Stored entries:
(* ===== verification/Handshake.v ===== *)
(** * Pairing
    ([packages/core/src/handshake/channel.ts], [handshake/index.ts])

    Two devices meet at a relay, any storage adapter, agree on a key by an exchange of ephemeral public
    keys, and one hands the credentials of a mesh to the other.  Private keys, initialisation vectors and clock
    readings are arguments.  What the rest of the world does while a device waits is an argument
    too: a step on the state of the adapter for every wait. *)

From S2P Require Import Prelude JsString Hlc Values JsMap LocalStore Octets Encryption StoredFile.
From S2P Require Import Wire Crdt Convergence Observation Adapter Codec Session MergeStore Manifest Flush Pull.
From S2P Require Import Compaction ChangeEffects LocalWrites Promises Engine Files Ids Routes RowStore Worker Recovery.
From S2P Require Import Cloudflare OctetDocs Invitation.
From Stdlib Require Import Ascii.
From Stdlib Require String.

Open Scope stdpp_scope.

(** ** Keys

    ECDH on P-256: the public key of a private one as SPKI bytes, which bytes [importKey] takes, and the
    shared bits, the same from both sides. *)
Class Ecdh := {
  ecdh_public : list Z → list Z;
  ecdh_valid : list Z → bool;
  ecdh_bits : list Z → list Z → list Z;
  ecdh_public_valid sk : octets sk → ecdh_valid (ecdh_public sk) = true;
  ecdh_public_octets sk : octets sk → octets (ecdh_public sk);
  ecdh_bits_octets sk pub : octets sk → octets pub → octets (ecdh_bits sk pub);
  ecdh_agree a b : ecdh_bits a (ecdh_public b) = ecdh_bits b (ecdh_public a) }.

Definition HKDF_INFO : string := "interocitor-handshake-v1".

Section channel.
Context `{RecoveryCrypto} `{!Ecdh}.

Definition exportECDHPublicKey (sk : list Z) : string := bytesToBase64Url (ecdh_public sk).
Definition importECDHPublicKey (spki : string) : result (list Z) :=
  bytes ← base64UrlToBytes spki; if ecdh_valid bytes then Ok bytes else Throw (JsError "DataError").
Definition deriveWrappingKey (sk peer : list Z) : list Z :=
  hkdf_salted (ecdh_bits sk peer) (replicate 32 0%Z) (utf8_encode HKDF_INFO).

(** ** Credentials *)
Record HandshakeCredentials := mkHandshakeCredentials {
  hc_remotePath : string; hc_passphrase : option string; hc_connectionConfig : option string }.
Definition snapshotHandshakeCredentials (value : jsval) : result HandshakeCredentials :=
  let invalid := JsError "Invalid handshake credentials" in
  if negb (plain_object value) then Throw invalid
  else
    match field "remotePath" value, field "passphrase" value with
    | VStr remotePath, VNull =>
        c ← optional_text (field "connectionConfig" value) invalid; Ok (mkHandshakeCredentials remotePath None c)
    | VStr remotePath, VStr passphrase =>
        c ← optional_text (field "connectionConfig" value) invalid; Ok (mkHandshakeCredentials remotePath (Some passphrase) c)
    | _, _ => Throw invalid
    end.
Definition optional_field (k : string) (v : option string) : list (string * jsval) :=
  match v with Some s => [(k, VStr s)] | None => [] end.
Definition CredentialPayload (creds : HandshakeCredentials) : jsval :=
  VObj (("remotePath", VStr (hc_remotePath creds)) ::
        optional_field "passphrase" (hc_passphrase creds) ++ optional_field "connectionConfig" (hc_connectionConfig creds)).
(** Without additional data the cipher has none. *)
Definition aad_bytes (additionalData : option (list Z)) : list Z := default [] additionalData.
Definition encryptCredentials (wrappingKey : list Z) (creds : HandshakeCredentials) (additionalData : option (list Z))
    (iv : list Z) : string :=
  let ct := gcm_encrypt wrappingKey iv (aad_bytes additionalData) (utf8_encode (json_stringify (CredentialPayload creds))) in
  json_stringify (VObj [("v", VNum (Num (match additionalData with None => 1 | Some _ => 2 end)));
                        ("iv", VStr (bytesToBase64Url iv)); ("ct", VStr (bytesToBase64Url ct))]).
(** A property of [null] or [undefined] cannot be read. *)
Definition readable (v : jsval) : result () :=
  match v with VNull | VUndefined => Throw (JsError "Cannot read properties of null") | _ => Ok () end.
Definition credentials_of (raw : jsval) : result HandshakeCredentials :=
  let invalid := JsError "Invalid handshake credentials" in
  readable raw;;
  match field "remotePath" raw with
  | VStr remotePath =>
      passphrase ← optional_text (field "passphrase" raw) invalid;
      connectionConfig ← optional_text (field "connectionConfig" raw) invalid;
      Ok (mkHandshakeCredentials remotePath passphrase connectionConfig)
  | _ => Throw invalid
  end.
Definition decryptCredentials (wrappingKey : list Z) (envelope : string) (additionalData : option (list Z))
    : result HandshakeCredentials :=
  env ← json_parse envelope;
  readable env;;
  let v := field "v" env in
  if negb (is_number 1 v) && negb (is_number 2 v) then Throw (JsError "Unknown handshake envelope version")
  else if is_number 1 v && bool_decide (is_Some additionalData)
  then Throw (JsError "Pairing capability negotiation requires handshake envelope version 2")
  else if is_number 2 v && bool_decide (additionalData = None)
  then Throw (JsError "Unexpected capability-bound handshake envelope")
  else
    match field "iv" env, field "ct" env with
    | VStr iv, VStr ct =>
        ivBytes ← base64UrlToBytes iv;
        ctBytes ← base64UrlToBytes ct;
        pt ← gcm_decrypt wrappingKey ivBytes (aad_bytes additionalData) ctBytes;
        raw ← json_parse (utf8_decode pt);
        credentials_of raw
    | _, _ => Throw (JsError "Invalid handshake credential envelope")
    end.
Definition sampleProducts0 : list Product.t :=
  [ Product.mk "PROD001" "Espresso" "Single shot espresso"
      2.5%float 21%float (Some "1234567890123") 100%float Product.active;
    Product.mk "PROD002" "Cappuccino" "Espresso with steamed milk foam"
      3.5%float 21%float (Some "1234567890124") 100%float Product.active;
    Product.mk "PROD003" "Latte" "Espresso with steamed milk"
      4%float 21%float (Some "1234567890125") 100%float Product.active;
    Product.mk "PROD004" "Croissant" "Fresh butter croissant"
      2%float 21%float (Some "1234567890126") 50%float Product.active;
    Product.mk "PROD005" "Muffin" "Chocolate chip muffin"
      2.5%float 21%float (Some "1234567890127") 30%float Product.active;
    Product.mk "PROD006" "Sandwich" "Ham and cheese sandwich"
      5.5%float 21%float (Some "1234567890128") 20%float Product.active ].

(** 2.1 and 12.1 denote the closest binary64 values, as in JavaScript. *)
#[warnings="-inexact-float"]
Definition sampleInvoice1 : Invoice.t :=
  Invoice.mk 1 "INV-2024-0001" "SELLER001" "Demo Store"
    10%float 2.1%float 12.1%float "cash" None None "a1b2c3d4e5f6g7h8"
    "OPENINVOICE|v1|INV-2024-0001|12.10|a1b2c3d4|1706745600" None
    Status.completed "2024-01-31T10:30:00"
    [ InvoiceItem.mk 1 1 "PROD001" "Espresso" 2%float 2.5%float 21%float
        5%float ReturnStatus.none;
      InvoiceItem.mk 2 1 "PROD004" "Croissant" 2%float 2%float 21%float
        4%float ReturnStatus.none ]
    None.

Definition sampleInvoices0 : list Invoice.t := [ sampleInvoice1 ].

Definition mockSettings0 : Settings.t :=
  Settings.mk "en" "Demo Store" "SELLER001" false "" 587 "" "" true "qwerty"
    "â‚¬" 21%float.

Definition mockQrImage : string :=
  "iVBORw0KGgoAAAANSUhEUgAAAAEAAAABCAYAAAAfFcSJAAAADUlEQVR42mNk+M9QDwADhgGAWjR9awAAAABJRU5ErkJggg==".

(** The state in which the module is loaded:
    [let invoiceCounter = sampleInvoices.length]. *)
Definition initial_state : state :=
  mkState sampleProducts0 sampleInvoices0 mockSettings0
    (N.of_nat (length sampleInvoices0)).

(** [products_create(data)] *)
Definition products_create (s : state) (data : PartialProduct.t)
    : state * ApiResponse.t Product.t :=
  let newProduct :=
    Product.mk
      (or_string (PartialProduct.id data)
         ("PROD" +:+ padStart 3 "0"
            (String_of_N (N.of_nat (length (sampleProducts s)) + 1))))
      (or_string (PartialProduct.name data) "New Product")
      (or_string (PartialProduct.description data) "")
      (or_number (PartialProduct.price data) 0%float)
      (or_number (PartialProduct.vat_rate data) 21%float)
      (or_null (PartialProduct.barcode data))
      (or_number (PartialProduct.stock data) 0%float)
      Product.active in
  (set_sampleProducts (sampleProducts s ++ [newProduct]) s,
   ApiResponse.ok newProduct).

(** [sampleProducts.find((p) => p.id === id)] *)
Definition find_product (ps : list Product.t) (id : string)
    : option Product.t :=
  List.find (fun p => String.eqb (Product.id p) id) ps.

(** The [for (const item of items)] loop of [invoices_create], with its
    three accumulators; [inl] is the early return on an unknown product. *)
Fixpoint create_loop (ps : list Product.t) (invoice_id : N)
    (items : list ItemRequest.t) (subtotal vatTotal : float)
    (invoiceItems : list InvoiceItem.t)
    : string + (float * float * list InvoiceItem.t) :=
  match items with
  | [] => inr (subtotal, vatTotal, invoiceItems)
  | item :: rest =>
      match find_product ps (ItemRequest.product_id item) with
      | None =>
          inl ("Product " +:+ ItemRequest.product_id item +:+ " not found")
      | Some product =>
          let lineTotal :=
            PrimFloat.mul (Product.price product) (ItemRequest.quantity item) in
          let vatAmount :=
            PrimFloat.mul lineTotal
              (PrimFloat.div (Product.vat_rate product) 100%float) in
          create_loop ps invoice_id rest
            (PrimFloat.add subtotal lineTotal)
            (PrimFloat.add vatTotal vatAmount)
            (invoiceItems ++
               [ InvoiceItem.mk (N.of_nat (length invoiceItems) + 1)
                   invoice_id (Product.id product) (Product.name product)
                   (ItemRequest.quantity item) (Product.price product)
                   (Product.vat_rate product) lineTotal ReturnStatus.none ])
      end
  end.

(** [Math.round(x * 100) / 100] *)
Definition round_cents (x : float) : float :=
  PrimFloat.div (Math_round (PrimFloat.mul x 100%float)) 100%float.

(** [invoices_create(items, paymentMethod, customerEmail)].  The counter
    is incremented before the products are looked up, so it also advances
    when the call fails. *)
Definition invoices_create (s : state) (clk : clock)
    (items : list ItemRequest.t) (paymentMethod : string)
    (customerEmail : option string) : state * ApiResponse.t Invoice.t :=
  let counter := (invoiceCounter s + 1)%N in
  let s1 := set_invoiceCounter counter s in
  let invoiceNumber := "INV-2024-" +:+ padStart 4 "0" (String_of_N counter) in
  match create_loop (sampleProducts s) counter items
          PrimFloat.zero PrimFloat.zero [] with
  | inl err => (s1, ApiResponse.fail err)
  | inr (subtotal, vatTotal, invoiceItems) =>
      let total := PrimFloat.add subtotal vatTotal in
      let timestamp := toISOString clk in
      let hash := "mock" +:+ toString16 (now_hash clk) in
      let invoice :=
        Invoice.mk counter invoiceNumber
          (Settings.seller_id (mockSettings s))
          (Settings.store_name (mockSettings s))
          (round_cents subtotal) (round_cents vatTotal) (round_cents total)
          paymentMethod customerEmail None hash
          ("OPENINVOICE|v1|" +:+ invoiceNumber +:+ "|" +:+ toFixed2 total
             +:+ "|" +:+ slice0 8 hash +:+ "|"
             +:+ String_of_N (floor_div_1000 (now_qr clk)))
          (Some mockQrImage) Status.completed timestamp invoiceItems
          (Some (Settings.currency_symbol (mockSettings s))) in
      (set_sampleInvoices (sampleInvoices s ++ [invoice]) s1,
       ApiResponse.ok invoice)
  end.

Work task -
Look through the entries above and quote exactly the lines from the line with "ecdh_bits_octets sk pub" to the line with "let ct := gcm_encrypt", counting both of those lines.

Response -
  ecdh_bits_octets sk pub : octets sk → octets pub → octets (ecdh_bits sk pub);
  ecdh_agree a b : ecdh_bits a (ecdh_public b) = ecdh_bits b (ecdh_public a) }.

Definition HKDF_INFO : string := "interocitor-handshake-v1".

Section channel.
Context `{RecoveryCrypto} `{!Ecdh}.

Definition exportECDHPublicKey (sk : list Z) : string := bytesToBase64Url (ecdh_public sk).
Definition importECDHPublicKey (spki : string) : result (list Z) :=
  bytes ← base64UrlToBytes spki; if ecdh_valid bytes then Ok bytes else Throw (JsError "DataError").
Definition deriveWrappingKey (sk peer : list Z) : list Z :=
  hkdf_salted (ecdh_bits sk peer) (replicate 32 0%Z) (utf8_encode HKDF_INFO).

(** ** Credentials *)
Record HandshakeCredentials := mkHandshakeCredentials {
  hc_remotePath : string; hc_passphrase : option string; hc_connectionConfig : option string }.
Definition snapshotHandshakeCredentials (value : jsval) : result HandshakeCredentials :=
  let invalid := JsError "Invalid handshake credentials" in
  if negb (plain_object value) then Throw invalid
  else
    match field "remotePath" value, field "passphrase" value with
    | VStr remotePath, VNull =>
        c ← optional_text (field "connectionConfig" value) invalid; Ok (mkHandshakeCredentials remotePath None c)
    | VStr remotePath, VStr passphrase =>
        c ← optional_text (field "connectionConfig" value) invalid; Ok (mkHandshakeCredentials remotePath (Some passphrase) c)
    | _, _ => Throw invalid
    end.
Definition optional_field (k : string) (v : option string) : list (string * jsval) :=
  match v with Some s => [(k, VStr s)] | None => [] end.
Definition CredentialPayload (creds : HandshakeCredentials) : jsval :=
  VObj (("remotePath", VStr (hc_remotePath creds)) ::
        optional_field "passphrase" (hc_passphrase creds) ++ optional_field "connectionConfig" (hc_connectionConfig creds)).
(** Without additional data the cipher has none. *)
Definition aad_bytes (additionalData : option (list Z)) : list Z := default [] additionalData.
Definition encryptCredentials (wrappingKey : list Z) (creds : HandshakeCredentials) (additionalData : option (list Z))
    (iv : list Z) : string :=
  let ct := gcm_encrypt wrappingKey iv (aad_bytes additionalData) (utf8_encode (json_stringify (CredentialPayload creds))) in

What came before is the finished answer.